Ça passe dans la durée, dans l'apprentissage. Et je crois que si ce sponsoring dure, c'est parce qu'on l'a intégré dans le projet de l'entreprise, et qui nous ressemble. Mutuellement, nous grandissons ensemble.
Revenons à la classe ULTIM, quel souvenir allez-vous garder de cette présidence qui dure depuis ses débuts ?
Je me souviens surtout du commencement, où les différents acteurs de la classe s'étaient réunis, afin d'échanger sur notre vision et les valeurs que nous voulions inculquer à cette jeune classe, à savoir l'humain et la bienveillance. Ces éléments fondateurs ont permis à la classe d'être encore debout après une décennie.
Il y a eu des moments difficiles, lorsque Banque Populaire IX s'est disloqué, et que plusieurs bateaux étaient endommagés, l'avenir de la classe était en pointillés. Mais derrière, une bonne nouvelle en amène une autre. Banque Populaire a relancé la construction d'un ULTIM, tout le monde s'est concentré sur des objectifs communs, à savoir renforcer les bateaux, d'assurer la sécurité des marins. On sortait d'une phase avec beaucoup d'innovations, mais il valait mieux assurer la sécurité des bateaux pour en ressortir avec une classe plus robuste.
Quel est le bilan de l'Arkea Ultim Challenge ?
Ce projet a été porté pendant presque 10 ans, malgré divers obstacles qui ont retardé son avancement initial. L'objectif a été atteint au départ, avec un plateau incroyable réuni dans le port de Brest. Mais également à l'arrivée, ou seul un bateau manquait à l'appel. Cette course a été marquée par des histoires incroyables. Cela renforce encore davantage la puissance et l'importance de ce projet.

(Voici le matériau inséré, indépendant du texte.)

(* ===== verification/CwdLabels.v ===== *)
(** * Directory labels, headers and groups (lib/src/lib/terminal-state.ts)

    How the directories of several panes are told apart: the shortest trailing
    path that is unique, the second line of a header, and the grouping of panes.
    A JS [Map] is its entries in the order of their first insertion. *)
From Stdlib Require Import ZArith QArith Lia.
From S2P Require Import Prelude JsNum TerminalState TermText TermDecode TermCwd ShellWords WatchKey PaneState.
#[local] Open Scope Z_scope.
#[local] Open Scope list_scope.

(** ** Maps keyed by text *)

Section map.
  Context {V : Type}.
Fixpoint map_set (k : text) (v : V) (m : list (text * V)) : list (text * V) :=
  match m with
  | [] => [(k, v)]
  | (k', v') :: m => if bool_decide (k' = k) then (k, v) :: m else (k', v') :: map_set k v m
  end.
Definition map_get (k : text) (m : list (text * V)) : option V :=
  option_map snd (List.find (fun e => bool_decide (e.1 = k)) m).
End map.

(** ** Paths *)

Inductive HostMode := host_auto | host_always | host_never.
Inductive DisplayStyle := style_basename | style_short | style_full.

Record DisplayOptions := mkDisplay {
  includeHost : HostMode;
  style : DisplayStyle;
  maxSegments : nat;
  homePath : option text
}.

(** [{}]. *)
Definition default_display : DisplayOptions := mkDisplay host_auto style_short 2 None.
(* ===== verification/WindowsRoundTrip.v ===== *)
(** * cmd and PowerShell quoting read back

    An argument vector quoted for cmd goes through cmd and then the program's
    argument split, one quoted for PowerShell through either native binding, and
    comes out as it went in. *)
From Stdlib Require Import ZArith Lia.
From S2P Require Import Prelude TermText TermDecode TermCwd ShellWords ShellQuote ShellRoundTrip ShellReaders.
#[local] Open Scope Z_scope.
#[local] Open Scope list_scope.
#[local] Set Warnings "-clear-no-such-hyp,-level-tolerance".

(** ** Code points *)

(** A unit, or a pair of surrogates. *)
Definition point (p : text) : Prop := (exists c, p = [c]) \/ exists c d, p = [c; d] /\ 55296 <= c /\ 55296 <= d.

Lemma points_spec t : concat (points t) = t /\ Forall point (points t).
Proof.
  induction t as [t IH] using (induction_ltof1 _ (@length Z)); unfold ltof in IH.
  destruct t as [|c [|d t]]; [done|split; [done|]|]; [constructor; [left; by eexists|done]|].
  rewrite points_cons. destruct (_ && _) eqn:E.
  - destruct (IH t) as [Hc Hf]; [cbn; lia|]. cbn. rewrite Hc. split; [done|]. constructor; [|done].
    right. exists c, d. rewrite !andb_true_iff, !Z.leb_le in E. repeat split; lia.
  - destruct (IH (d :: t)) as [Hc Hf]; [cbn; lia|]. cbn [concat app]. rewrite Hc. split; [done|].
    constructor; [left; by eexists|done].
Qed.

(** A text that ends in an ASCII unit ends in it as a point. *)
Lemma points_last t c : c < 55296 -> last (points (t ++ [c])) = Some [c].
Proof.
  intros Hc. destruct (points_spec (t ++ [c])) as [Hcat Hf].
  destruct (last (points (t ++ [c]))) as [p|] eqn:E.
  - apply last_Some in E as [ps E]. rewrite E in Hcat, Hf. rewrite concat_app in Hcat. cbn in Hcat. rewrite app_nil_r in Hcat.
    apply Forall_app in Hf as [_ [Hp _]%Forall_cons]. destruct Hp as [[d ->]|(d & e & -> & ? & ?)].
    + apply app_inj_tail in Hcat as [_ ->]. done.
    + rewrite (assoc_L (++) (concat ps) [d] [e] : concat ps ++ [d; e] = (concat ps ++ [d]) ++ [e]) in Hcat. apply app_inj_tail in Hcat as [_ ->]. lia.
  - apply last_None in E. rewrite E in Hcat. by destruct t.
Qed.

(** ** cmd *)

Lemma operator_special c : c <> 34 -> c <> 94 -> cmd_special c = false -> cmd_operator c = false.
Proof.
  unfold cmd_special, cmd_operator. intros H1 H2 [_ H]%orb_false_iff. apply bool_decide_eq_false in H. apply bool_decide_eq_false. lit_units. tauto.
Qed.

Lemma special_false c : cmd_special c = false -> c <> 34 /\ c <> 94.
Proof.
  unfold cmd_special. intros [H1%Z.eqb_neq H2]%orb_false_iff. apply bool_decide_eq_false in H2.
  split; [done|]. lit_units. tauto.
Qed.

Lemma high_ordinary c : 55296 <= c -> c <> 34 /\ c <> 94 /\ cmd_operator c = false.
Proof.
  intros Hc. repeat split; try lia. apply bool_decide_eq_false. lit_units. lia.
Qed.

(** Outside quotes, cmd takes the carets away and nothing else. *)
Lemma caret_read b ps : Forall point ps -> cmd_as cmd_operator (caret_loop b ps) (concat ps).
Proof.
  intros H. revert b. induction H as [|p ps Hp _ IH]; intros b; [apply cmd_as_nil|]. cbn [caret_loop concat].
  apply cmd_as_app; [|apply IH]. destruct Hp as [[c ->]|(c & d & -> & Hc & Hd)].
  - destruct (b || cmd_special c) eqn:E; [apply cmd_as_caret|].
    apply orb_false_iff in E as [_ E]. destruct (special_false c E). by apply cmd_as_plain, operator_special.
  - apply high_ordinary in Hc, Hd. rewrite orb_false_r.
    assert (H : cmd_as cmd_operator [d] [d]) by (apply cmd_as_plain; tauto).
    destruct b; [apply (cmd_as_app _ [94; c] [c]); [apply cmd_as_caret|done]|].
    apply (cmd_as_app _ [c] [c]); [apply cmd_as_plain; tauto|done].
Qed.
(* ===== verification/TermProtocol.v ===== *)
(** * The terminal protocol parser (lib/src/lib/terminal-protocol.ts)

    [TerminalProtocolParser.process]: a read of a program's output becomes the
    bytes xterm.js is given, the text a prompt detector reads and the events
    the host acts on.  A sequence split across reads is held, streamed through
    or discarded.  An event handler that throws aborts the read. *)
From Stdlib Require Import ZArith Lia.
From S2P Require Import Prelude JsValue TermText TermControls TermCwd ToolOsc OscParse.
#[local] Open Scope Z_scope.
#[local] Open Scope list_scope.
#[local] Set Warnings "-abstract-large-number".

Definition OSC_INCOMPLETE_LIMIT : nat := 16384.

Definition ITERM2_COMPAT_VERSION : text := lit "3.6.6".
Definition ITERM2_DEVICE_ATTRIBUTES_RESPONSE : text := [ESC] ++ lit "P>|iTerm2 " ++ ITERM2_COMPAT_VERSION ++ [ESC; 92].
Definition TERMINAL_BELL_NOTIFICATION : Notification := mkNote src_BEL (Some (lit "Terminal bell")) None.

(** [private] fields of the parser; a held text is a lone escape or nothing. *)
Record Parser := mkParser {
  pending : text;
  forwarding : option (StringControlKind * text);
  discarding : option text;
  osc99Pending : Osc99Map
}.

Definition new_parser : Parser := mkParser [] None None [].

Definition isForwardingString (p : Parser) : bool := bool_decide (is_Some (forwarding p)).

Definition set_pending (t : text) (p : Parser) : Parser := mkParser t (forwarding p) (discarding p) (osc99Pending p).
Definition set_forwarding (f : option (StringControlKind * text)) (p : Parser) : Parser :=
  mkParser (pending p) f (discarding p) (osc99Pending p).
Definition set_discarding (d : option text) (p : Parser) : Parser := mkParser (pending p) (forwarding p) d (osc99Pending p).
Definition set_osc99 (m : Osc99Map) (p : Parser) : Parser := mkParser (pending p) (forwarding p) (discarding p) m.

Record ParseResult := mkResult {
  visibleData : text;
  textData : text;
  events : list TerminalProtocolEvent;
  resumedStringEnd : option nat
}.

(** [NEEDS_PARSE_RE]. *)
Definition needs_parse (t : text) : bool :=
  existsb (fun c => (c =? BEL) || (c =? ESC) || (c =? C1_CSI)) t || bool_decide (is_Some (find_introducer t)).

(** ** Ground text *)

(** [stripStandaloneBells]: the text without bells, and the bell it reports. *)
Definition stripStandaloneBells (segment : text) : text * list TerminalProtocolEvent :=
  if existsb (Z.eqb BEL) segment
  then (List.filter (fun c => negb (c =? BEL)) segment, [notification TERMINAL_BELL_NOTIFICATION])
  else (segment, []).

(** [DEVICE_ATTRIBUTE_QUERY] at the head of a text: what follows it. *)
Definition query_at (t : text) : option text :=
  match t with
  | c :: t' =>
      if c =? ESC then if starts_with (lit "[>q") t' then Some (drop 3 t') else None
      else if c =? C1_CSI then if starts_with (lit ">q") t' then Some (drop 2 t') else None
      else None
  | [] => None
  end.

(** [answerDeviceAttributeQueries]: the text without the queries, and how many there were;
    [skip] is what is left of the query being removed. *)
Fixpoint remove_queries (skip : nat) (t : text) : text * nat :=
  match t with
  | [] => ([], 0%nat)
  | c :: t' =>
      match skip with
      | S skip => remove_queries skip t'
      | O =>
          match query_at t with
          | Some rest => let r := remove_queries (length t' - length rest) t' in (r.1, S r.2)
          | None => let r := remove_queries 0 t' in (c :: r.1, r.2)
          end
      end
  end.

Definition answerDeviceAttributeQueries (ground : text) : text * list TerminalProtocolEvent :=
  let r := remove_queries 0 ground in (r.1, repeat (response ITERM2_DEVICE_ATTRIBUTES_RESPONSE) r.2).

Definition DEVICE_ATTRIBUTE_PENDING_SUFFIXES : list text := [[ESC; 91; 62]; [ESC; 91]; [ESC]; [C1_CSI; 62]; [C1_CSI]].

Definition takeDeviceAttributePendingSuffix (t : text) : text :=
  default [] (List.find (fun suffix => ends_with suffix t) DEVICE_ATTRIBUTE_PENDING_SUFFIXES).

(** ** Where a string control ends *)

Record StringControlEnd := mkEnd { e_index : nat; e_end : nat; cancelled : bool }.

(** [findStringControlEnd] from the head of a text. *)
Definition findStringControlEnd (k : StringControlKind) (t : text) : option StringControlEnd :=
  match index_where (ends_string k) t with
  | None => None
  | Some i =>
      match t !! i with
      | Some c =>
          if negb (c =? ESC) then Some (mkEnd i (S i) ((c =? CAN) || (c =? SUB)))
          else
            match t !! S i with
            | None => None
            | Some d => if d =? 92 then Some (mkEnd i (S (S i)) false) else Some (mkEnd i i true)
            end
      | None => None
      end
  end.

(** The escape held back from the end of a text, and the text without it. *)
Definition held_esc (t : text) : text := if ends_in ESC t then [ESC] else [].
Definition without_esc (t : text) : text := if ends_in ESC t then take (length t - 1) t else t.

(** ** The bells of a read *)

Definition is_bell (e : TerminalProtocolEvent) : bool :=
  match e with notification n => bool_decide (n_source n = src_BEL) | _ => false end.

Definition is_richer (e : TerminalProtocolEvent) : bool :=
  match e with notification n => negb (bool_decide (n_source n = src_BEL)) | _ => false end.

(** Every bell but the first goes. *)
Fixpoint keep_one_bell (kept : bool) (evs : list TerminalProtocolEvent) : list TerminalProtocolEvent :=
  match evs with
  | [] => []
  | e :: evs =>
      if is_bell e then if kept then keep_one_bell kept evs else e :: keep_one_bell true evs
      else e :: keep_one_bell kept evs
  end.

Definition filterTerminalBellEvents (evs : list TerminalProtocolEvent) : list TerminalProtocolEvent :=
  let bellCount := length (List.filter is_bell evs) in
  let hasRicher := existsb is_richer evs in
  if (bellCount =? 0)%nat then evs
  else if negb hasRicher && (bellCount =? 1)%nat then evs
  else if hasRicher then List.filter (fun e => negb (is_bell e)) evs
  else keep_one_bell false evs.

(** ** process *)

Section process.
  Context {U : UrlHost} {J : JsonHost}.
  Variable colorProvider : option (TerminalColorTarget -> option text).
  Variable now : Z.

(** What a read has emitted so far. *)
Record Emitted := mkEmitted { em_visible : text; em_text : text; em_events : list TerminalProtocolEvent }.

Definition emit_ground (ground : text) (evs : list TerminalProtocolEvent) (e : Emitted) : Emitted :=
  mkEmitted (em_visible e ++ ground) (em_text e ++ ground) (em_events e ++ evs).
Definition emit_visible (v : text) (e : Emitted) : Emitted := mkEmitted (em_visible e ++ v) (em_text e) (em_events e).
Definition emit_events (evs : list TerminalProtocolEvent) (e : Emitted) : Emitted :=
  mkEmitted (em_visible e) (em_text e) (em_events e ++ evs).

(** The last run of ground text of a read: a partial query at its end is held. *)
Definition ground_tail (t : text) (p : Parser) (e : Emitted) : Parser * Emitted :=
  let stripped := stripStandaloneBells t in
  let held := takeDeviceAttributePendingSuffix stripped.1 in
  let ground := answerDeviceAttributeQueries (take (length stripped.1 - length held) stripped.1) in
  (set_pending held p, emit_ground ground.1 (stripped.2 ++ ground.2) e).

(** A run of ground text an introducer ends. *)
Definition ground_gap (t : text) (e : Emitted) : Emitted :=
  let stripped := stripStandaloneBells t in
  let ground := answerDeviceAttributeQueries stripped.1 in
  emit_ground ground.1 (stripped.2 ++ ground.2) e.

(** [beginForwarding]: the state, and what is emitted now. *)
Definition beginForwarding (k : StringControlKind) (t : text) (p : Parser) : Parser * text :=
  (set_forwarding (Some (k, held_esc t)) p, without_esc t).

(** A string control the read does not finish: [incomplete] from its introducer on, [rest] past it. *)
Definition incomplete_control (k : StringControlKind) (incomplete rest : text) (p : Parser) (e : Emitted) : Parser * Emitted :=
  let disposition := match k with osc => oscDispositionAt rest | other => Some forward end in
  if bool_decide (disposition = Some forward) then
    let f := beginForwarding k incomplete p in (f.1, emit_visible f.2 e)
  else if (length incomplete <=? OSC_INCOMPLETE_LIMIT)%nat then (set_pending incomplete p, e)
  else (set_discarding (Some (held_esc incomplete)) p, e).

(** A finished string control: [sequence] with its introducer, [rest] the text past the introducer. *)
Definition complete_control (k : StringControlKind) (sequence rest : text) (end_ : StringControlEnd) (p : Parser) (e : Emitted)
    : Parser * outcome Emitted :=
  match k with
  | other => (p, Ok (emit_visible sequence e))
  | osc =>
      if cancelled end_ then
        (p, Ok (if bool_decide (oscDispositionAt rest = Some forward) then emit_visible sequence e else e))
      else
        let r := parseOsc colorProvider now (osc99Pending p) (take (e_index end_) rest) in
        (set_osc99 r.1 p,
         let! parsed := r.2 in
         Ok (match parsed with None => emit_visible sequence e | Some evs => emit_events evs e end))
  end.

(** The [while] loop, from the text still unread. *)
Fixpoint scan (fuel : nat) (t : text) (p : Parser) (e : Emitted) : Parser * outcome Emitted :=
  match fuel, t with
  | S fuel, _ :: _ =>
      match find_introducer t with
      | None => let r := ground_tail t p e in (r.1, Ok r.2)
      | Some (i, n, k) =>
          let e := ground_gap (take i t) e in
          let rest := drop (i + n) t in
          match findStringControlEnd k rest with
          | None => let r := incomplete_control k (drop i t) rest p e in (r.1, Ok r.2)
          | Some end_ =>
              let r := complete_control k (take (n + e_end end_) (drop i t)) rest end_ p e in
              match r.2 with
              | Ok e => scan fuel (drop (e_end end_) rest) r.1 e
              | Throw x => (r.1, Throw x)
              end
          end
      end
  | _, _ => (p, Ok e)
  end.

(** [process] outside a forwarded or discarded string. *)
Definition process_ground (data : text) (p : Parser) : Parser * outcome ParseResult :=
  if bool_decide (pending p = []) && negb (needs_parse data) then (p, Ok (mkResult data data [] (Some 0%nat)))
  else
    let t := pending p ++ data in
    let r := scan (length t) t (set_pending [] p) (mkEmitted [] [] []) in
    (r.1, let! e := r.2 in Ok (mkResult (em_visible e) (em_text e) (filterTerminalBellEvents (em_events e)) (Some 0%nat))).

(** [processForwarded]. *)
Definition processForwarded (k : StringControlKind) (heldEsc data : text) (p : Parser) : Parser * outcome ParseResult :=
  let t := heldEsc ++ data in
  match findStringControlEnd k t with
  | None => let f := beginForwarding k t p in (f.1, Ok (mkResult f.2 [] [] None))
  | Some end_ =>
      let r := process_ground (drop (e_end end_) t) (set_forwarding None p) in
      (r.1, let! rest := r.2 in
            Ok (mkResult (take (e_end end_) t ++ visibleData rest) (textData rest) (events rest) (Some (e_end end_))))
  end.

Definition process_live (data : text) (p : Parser) : Parser * outcome ParseResult :=
  match forwarding p with
  | Some (k, heldEsc) => processForwarded k heldEsc data p
  | None => process_ground data p
  end.

Definition process (data : text) (p : Parser) : Parser * outcome ParseResult :=
  match discarding p with
  | Some heldEsc =>
      let t := heldEsc ++ data in
      match findStringControlEnd osc t with
      | None => (set_discarding (Some (held_esc t)) p, Ok (mkResult [] [] [] (Some 0%nat)))
      | Some end_ => process_live (drop (e_end end_) t) (set_discarding None p)
      end
  | None => process_live data p
  end.

(** The reads of a stream in order; a read that throws ends them. *)
Fixpoint process_reads (reads : list text) (p : Parser) : Parser * outcome (list ParseResult) :=
  match reads with
  | [] => (p, Ok [])
  | data :: reads =>
      let r := process data p in
      match r.2 with
      | Ok res => let rs := process_reads reads r.1 in (rs.1, let! ress := rs.2 in Ok (res :: ress))
      | Throw x => (r.1, Throw x)
      end
  end.

End process.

On a franchi un nouveau cap avec la réussite de cette course, donc je pense aussi que c'était le bon moment pour passer la main à la tête de la classe.
A l'arrivée de l'Arkéa, Thomas a annoncé ne pas vouloir repartir tout seul. On arrive à la fin de cette belle histoire ?
Thomas est le marin qui a le plus tourné autour de la planète en solitaire et en multicoque. Cette 2e place est un superbe résultat. Il trouve également beaucoup d'intérêts dans l'équipage, de créer un collectif, de trouver des équipiers complémentaires. Il va repartir dans une 2e tentative de Jules Verne cet hiver, qu'il avait abandonné sur casse alors qu'il possédait une belle avance.
Mais en effet, à ce jour, il ne s'oriente pas vers un nouveau tour du monde en solitaire. Mais nous sommes en CDI avec Thomas. Les échanges se font en bonne intelligence. Si nous devions faire évoluer notre collaboration, nous en parlerions longtemps en amont.
Ce n'est pas une fin de contrat qui va décider de ce qui va se passer après. C'est le contexte, les évènements, les envies des uns et des autres qui va faire qu'on va se mettre à réfléchir sur la suite.